= Work task =
Print nothing but the lines below starting at the line that holds "From Stdlib Require Reals Lra." and ending at the line that holds "Definition Number_isFinite (v", including both, each exactly as written.

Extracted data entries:
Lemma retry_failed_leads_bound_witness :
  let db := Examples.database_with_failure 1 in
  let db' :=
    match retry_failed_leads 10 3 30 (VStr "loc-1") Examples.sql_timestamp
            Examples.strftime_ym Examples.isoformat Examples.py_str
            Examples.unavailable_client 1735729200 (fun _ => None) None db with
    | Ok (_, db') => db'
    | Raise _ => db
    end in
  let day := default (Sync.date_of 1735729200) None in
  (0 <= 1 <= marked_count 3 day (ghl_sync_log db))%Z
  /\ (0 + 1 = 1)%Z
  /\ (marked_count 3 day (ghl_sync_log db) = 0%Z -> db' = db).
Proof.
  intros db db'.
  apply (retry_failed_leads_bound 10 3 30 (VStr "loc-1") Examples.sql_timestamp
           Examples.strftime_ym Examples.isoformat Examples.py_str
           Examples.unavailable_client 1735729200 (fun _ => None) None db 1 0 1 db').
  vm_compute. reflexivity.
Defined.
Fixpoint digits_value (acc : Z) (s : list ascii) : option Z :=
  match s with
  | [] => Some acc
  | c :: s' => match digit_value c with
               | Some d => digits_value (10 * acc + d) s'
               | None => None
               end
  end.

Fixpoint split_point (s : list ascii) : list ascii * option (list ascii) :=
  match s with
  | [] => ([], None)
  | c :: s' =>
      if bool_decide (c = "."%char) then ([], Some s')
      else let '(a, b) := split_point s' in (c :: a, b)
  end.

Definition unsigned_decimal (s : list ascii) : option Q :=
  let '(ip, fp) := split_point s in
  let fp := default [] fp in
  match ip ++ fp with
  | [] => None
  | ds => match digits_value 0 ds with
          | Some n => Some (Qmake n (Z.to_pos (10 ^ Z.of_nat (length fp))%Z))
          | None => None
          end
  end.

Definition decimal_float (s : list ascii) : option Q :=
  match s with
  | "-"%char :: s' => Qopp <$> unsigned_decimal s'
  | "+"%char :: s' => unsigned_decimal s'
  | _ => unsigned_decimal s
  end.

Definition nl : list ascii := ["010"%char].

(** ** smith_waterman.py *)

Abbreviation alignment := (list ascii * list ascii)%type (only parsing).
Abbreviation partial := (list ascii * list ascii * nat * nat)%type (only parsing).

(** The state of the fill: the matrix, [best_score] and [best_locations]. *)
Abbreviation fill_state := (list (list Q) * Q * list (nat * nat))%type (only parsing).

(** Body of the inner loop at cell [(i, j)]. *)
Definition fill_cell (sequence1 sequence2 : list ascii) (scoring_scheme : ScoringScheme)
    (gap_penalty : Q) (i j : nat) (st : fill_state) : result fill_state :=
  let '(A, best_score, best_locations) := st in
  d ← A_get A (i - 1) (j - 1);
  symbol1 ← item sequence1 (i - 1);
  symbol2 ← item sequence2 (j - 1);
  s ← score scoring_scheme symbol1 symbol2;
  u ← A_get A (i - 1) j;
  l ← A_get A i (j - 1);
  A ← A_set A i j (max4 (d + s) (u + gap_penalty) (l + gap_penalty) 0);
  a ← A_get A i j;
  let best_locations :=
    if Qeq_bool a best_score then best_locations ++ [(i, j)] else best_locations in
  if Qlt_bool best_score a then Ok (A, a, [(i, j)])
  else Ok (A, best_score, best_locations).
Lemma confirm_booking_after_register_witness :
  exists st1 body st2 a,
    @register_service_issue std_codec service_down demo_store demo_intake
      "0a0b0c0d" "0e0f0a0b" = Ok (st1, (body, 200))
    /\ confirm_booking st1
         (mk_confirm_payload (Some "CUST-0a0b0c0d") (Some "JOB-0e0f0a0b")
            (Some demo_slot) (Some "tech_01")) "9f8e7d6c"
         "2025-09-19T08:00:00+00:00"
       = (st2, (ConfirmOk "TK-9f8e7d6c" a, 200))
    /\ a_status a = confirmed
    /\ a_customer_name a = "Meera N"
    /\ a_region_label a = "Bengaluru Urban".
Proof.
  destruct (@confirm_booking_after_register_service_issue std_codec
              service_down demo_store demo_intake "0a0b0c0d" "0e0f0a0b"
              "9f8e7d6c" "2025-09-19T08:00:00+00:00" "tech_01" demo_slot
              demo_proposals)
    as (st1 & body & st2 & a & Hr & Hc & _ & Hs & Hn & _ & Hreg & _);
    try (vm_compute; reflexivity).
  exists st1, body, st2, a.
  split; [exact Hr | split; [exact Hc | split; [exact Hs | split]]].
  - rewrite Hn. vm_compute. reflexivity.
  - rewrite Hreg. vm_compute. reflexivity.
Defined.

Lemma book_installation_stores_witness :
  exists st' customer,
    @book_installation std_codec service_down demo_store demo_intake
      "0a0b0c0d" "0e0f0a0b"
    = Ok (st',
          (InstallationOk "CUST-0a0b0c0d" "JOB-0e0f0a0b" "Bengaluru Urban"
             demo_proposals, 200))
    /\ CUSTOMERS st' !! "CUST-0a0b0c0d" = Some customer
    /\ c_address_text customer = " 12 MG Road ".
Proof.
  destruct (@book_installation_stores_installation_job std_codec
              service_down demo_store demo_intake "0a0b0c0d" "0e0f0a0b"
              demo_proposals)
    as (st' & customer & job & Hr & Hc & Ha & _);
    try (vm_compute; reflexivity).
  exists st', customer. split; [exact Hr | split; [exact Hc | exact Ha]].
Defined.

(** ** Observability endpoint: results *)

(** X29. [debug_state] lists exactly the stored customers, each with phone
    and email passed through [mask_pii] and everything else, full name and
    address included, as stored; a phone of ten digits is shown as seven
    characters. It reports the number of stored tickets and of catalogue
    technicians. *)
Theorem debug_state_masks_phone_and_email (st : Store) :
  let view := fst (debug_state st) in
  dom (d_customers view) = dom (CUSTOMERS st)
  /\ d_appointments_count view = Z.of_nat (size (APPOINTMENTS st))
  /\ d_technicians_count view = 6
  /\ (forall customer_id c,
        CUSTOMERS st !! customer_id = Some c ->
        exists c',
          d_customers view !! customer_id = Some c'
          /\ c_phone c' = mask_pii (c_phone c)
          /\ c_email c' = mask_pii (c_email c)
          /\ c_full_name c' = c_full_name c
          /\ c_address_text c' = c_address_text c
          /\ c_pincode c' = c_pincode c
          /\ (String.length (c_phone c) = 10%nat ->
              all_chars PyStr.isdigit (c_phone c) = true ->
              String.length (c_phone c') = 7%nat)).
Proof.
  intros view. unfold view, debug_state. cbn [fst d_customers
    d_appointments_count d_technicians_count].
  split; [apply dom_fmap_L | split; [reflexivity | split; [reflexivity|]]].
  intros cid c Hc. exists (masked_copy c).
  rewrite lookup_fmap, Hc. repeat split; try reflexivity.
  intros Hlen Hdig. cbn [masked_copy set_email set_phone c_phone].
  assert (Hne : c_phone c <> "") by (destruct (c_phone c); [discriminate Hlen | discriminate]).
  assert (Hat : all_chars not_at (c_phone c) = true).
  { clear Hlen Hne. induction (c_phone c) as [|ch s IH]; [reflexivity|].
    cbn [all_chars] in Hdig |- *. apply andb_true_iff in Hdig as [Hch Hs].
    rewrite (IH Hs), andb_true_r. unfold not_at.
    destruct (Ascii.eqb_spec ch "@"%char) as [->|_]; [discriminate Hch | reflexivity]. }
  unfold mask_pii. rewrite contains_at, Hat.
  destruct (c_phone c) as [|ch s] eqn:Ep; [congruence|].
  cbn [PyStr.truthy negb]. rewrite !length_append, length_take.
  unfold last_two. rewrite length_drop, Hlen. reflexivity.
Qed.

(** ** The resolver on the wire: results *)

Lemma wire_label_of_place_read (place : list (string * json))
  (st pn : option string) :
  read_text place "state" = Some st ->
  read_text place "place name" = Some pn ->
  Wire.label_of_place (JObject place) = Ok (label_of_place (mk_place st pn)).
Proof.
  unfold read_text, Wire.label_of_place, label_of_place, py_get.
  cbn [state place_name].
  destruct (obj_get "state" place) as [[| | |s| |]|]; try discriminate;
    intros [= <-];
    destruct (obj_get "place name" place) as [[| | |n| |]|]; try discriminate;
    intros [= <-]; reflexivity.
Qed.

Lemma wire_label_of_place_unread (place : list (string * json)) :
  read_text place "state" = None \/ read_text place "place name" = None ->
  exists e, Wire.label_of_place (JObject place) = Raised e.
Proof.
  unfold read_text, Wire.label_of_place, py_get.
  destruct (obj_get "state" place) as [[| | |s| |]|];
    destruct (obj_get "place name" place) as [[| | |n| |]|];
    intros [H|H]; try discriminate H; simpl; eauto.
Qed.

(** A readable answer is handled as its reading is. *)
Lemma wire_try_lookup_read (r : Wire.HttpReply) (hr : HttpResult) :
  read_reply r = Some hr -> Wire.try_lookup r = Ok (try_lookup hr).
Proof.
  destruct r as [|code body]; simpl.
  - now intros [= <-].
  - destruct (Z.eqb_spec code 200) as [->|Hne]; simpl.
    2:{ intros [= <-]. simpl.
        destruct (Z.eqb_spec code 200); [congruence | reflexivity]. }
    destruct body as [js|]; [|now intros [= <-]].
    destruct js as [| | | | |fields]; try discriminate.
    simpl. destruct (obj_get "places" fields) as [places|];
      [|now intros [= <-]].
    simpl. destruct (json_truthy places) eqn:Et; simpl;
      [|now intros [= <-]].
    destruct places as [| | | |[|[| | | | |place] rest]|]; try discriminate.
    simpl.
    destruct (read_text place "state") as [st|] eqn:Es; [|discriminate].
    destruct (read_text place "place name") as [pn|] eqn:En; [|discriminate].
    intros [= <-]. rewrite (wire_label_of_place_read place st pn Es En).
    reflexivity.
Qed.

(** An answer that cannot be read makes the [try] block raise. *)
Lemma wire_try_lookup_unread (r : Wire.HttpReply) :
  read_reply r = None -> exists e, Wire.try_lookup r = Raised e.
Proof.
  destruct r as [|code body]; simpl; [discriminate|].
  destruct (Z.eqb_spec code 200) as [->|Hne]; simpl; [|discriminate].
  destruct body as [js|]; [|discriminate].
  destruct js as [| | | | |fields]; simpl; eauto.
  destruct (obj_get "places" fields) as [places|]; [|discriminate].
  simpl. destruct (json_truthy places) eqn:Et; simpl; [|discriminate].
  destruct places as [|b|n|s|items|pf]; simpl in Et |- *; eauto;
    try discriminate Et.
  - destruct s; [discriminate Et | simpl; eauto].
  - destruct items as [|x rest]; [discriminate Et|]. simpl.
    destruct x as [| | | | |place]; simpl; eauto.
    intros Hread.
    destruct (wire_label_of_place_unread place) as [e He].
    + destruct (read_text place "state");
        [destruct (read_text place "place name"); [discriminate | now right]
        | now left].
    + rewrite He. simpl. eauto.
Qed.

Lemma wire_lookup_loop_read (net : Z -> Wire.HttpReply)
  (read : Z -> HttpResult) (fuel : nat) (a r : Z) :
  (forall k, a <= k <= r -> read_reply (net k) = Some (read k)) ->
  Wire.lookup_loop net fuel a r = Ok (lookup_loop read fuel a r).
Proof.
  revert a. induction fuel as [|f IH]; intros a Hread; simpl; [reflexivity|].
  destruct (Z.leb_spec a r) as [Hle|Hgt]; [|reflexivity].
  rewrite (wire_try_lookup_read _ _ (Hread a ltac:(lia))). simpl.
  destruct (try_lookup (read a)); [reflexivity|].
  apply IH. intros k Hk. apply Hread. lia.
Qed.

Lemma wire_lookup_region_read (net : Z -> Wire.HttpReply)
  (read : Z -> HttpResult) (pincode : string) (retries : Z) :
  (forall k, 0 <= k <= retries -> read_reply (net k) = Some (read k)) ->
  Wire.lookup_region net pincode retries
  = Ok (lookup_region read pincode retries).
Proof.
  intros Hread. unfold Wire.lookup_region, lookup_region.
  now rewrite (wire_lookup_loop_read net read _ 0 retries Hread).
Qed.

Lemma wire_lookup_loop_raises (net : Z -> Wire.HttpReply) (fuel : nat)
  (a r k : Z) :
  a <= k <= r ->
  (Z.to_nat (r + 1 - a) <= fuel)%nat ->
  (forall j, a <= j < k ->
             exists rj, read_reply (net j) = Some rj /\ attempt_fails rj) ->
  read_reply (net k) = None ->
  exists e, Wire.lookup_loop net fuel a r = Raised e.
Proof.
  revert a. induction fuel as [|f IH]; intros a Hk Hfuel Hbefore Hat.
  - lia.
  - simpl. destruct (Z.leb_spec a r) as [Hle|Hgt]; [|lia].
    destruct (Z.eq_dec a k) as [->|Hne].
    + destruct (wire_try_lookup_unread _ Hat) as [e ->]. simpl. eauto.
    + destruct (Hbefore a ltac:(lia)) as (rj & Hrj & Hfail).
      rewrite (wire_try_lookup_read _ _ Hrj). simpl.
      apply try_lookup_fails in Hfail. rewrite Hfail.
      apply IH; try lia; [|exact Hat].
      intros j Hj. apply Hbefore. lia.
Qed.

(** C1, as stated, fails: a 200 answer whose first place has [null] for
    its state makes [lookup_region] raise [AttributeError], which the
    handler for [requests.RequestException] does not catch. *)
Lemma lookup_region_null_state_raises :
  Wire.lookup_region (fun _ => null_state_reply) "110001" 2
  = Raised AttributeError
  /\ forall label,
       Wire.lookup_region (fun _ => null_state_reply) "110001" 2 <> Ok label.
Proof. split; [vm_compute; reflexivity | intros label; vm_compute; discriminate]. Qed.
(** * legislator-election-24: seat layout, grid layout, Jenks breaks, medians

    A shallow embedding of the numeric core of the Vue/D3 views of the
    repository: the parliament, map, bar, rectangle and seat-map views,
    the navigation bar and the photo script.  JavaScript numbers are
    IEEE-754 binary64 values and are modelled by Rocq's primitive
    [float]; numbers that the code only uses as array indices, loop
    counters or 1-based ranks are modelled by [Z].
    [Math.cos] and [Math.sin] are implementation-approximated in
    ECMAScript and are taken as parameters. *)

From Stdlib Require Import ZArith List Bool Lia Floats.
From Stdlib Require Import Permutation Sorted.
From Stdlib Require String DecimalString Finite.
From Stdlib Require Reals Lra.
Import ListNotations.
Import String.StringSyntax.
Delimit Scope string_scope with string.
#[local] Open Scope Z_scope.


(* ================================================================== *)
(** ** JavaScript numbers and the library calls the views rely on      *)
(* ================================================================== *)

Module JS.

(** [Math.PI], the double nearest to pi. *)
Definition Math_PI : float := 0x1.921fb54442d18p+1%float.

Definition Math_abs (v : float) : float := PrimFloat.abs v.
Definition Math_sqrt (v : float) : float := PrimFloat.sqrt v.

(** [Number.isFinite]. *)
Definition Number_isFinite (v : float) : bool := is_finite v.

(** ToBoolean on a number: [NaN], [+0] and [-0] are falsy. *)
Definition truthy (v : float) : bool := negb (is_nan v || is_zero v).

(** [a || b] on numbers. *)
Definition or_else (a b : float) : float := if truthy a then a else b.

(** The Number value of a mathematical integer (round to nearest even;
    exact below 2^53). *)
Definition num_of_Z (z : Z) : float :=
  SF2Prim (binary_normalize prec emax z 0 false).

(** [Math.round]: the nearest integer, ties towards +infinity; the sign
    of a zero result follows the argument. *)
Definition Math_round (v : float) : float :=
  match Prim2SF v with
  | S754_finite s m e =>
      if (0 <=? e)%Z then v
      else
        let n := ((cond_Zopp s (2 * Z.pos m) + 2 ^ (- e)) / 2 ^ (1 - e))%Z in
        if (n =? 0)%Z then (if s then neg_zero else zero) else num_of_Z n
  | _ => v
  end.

= Result =
From Stdlib Require Reals Lra.
Import ListNotations.
Import String.StringSyntax.
Delimit Scope string_scope with string.
#[local] Open Scope Z_scope.


(* ================================================================== *)
(** ** JavaScript numbers and the library calls the views rely on      *)
(* ================================================================== *)

Module JS.

(** [Math.PI], the double nearest to pi. *)
Definition Math_PI : float := 0x1.921fb54442d18p+1%float.

Definition Math_abs (v : float) : float := PrimFloat.abs v.
Definition Math_sqrt (v : float) : float := PrimFloat.sqrt v.

(** [Number.isFinite]. *)
Definition Number_isFinite (v : float) : bool := is_finite v.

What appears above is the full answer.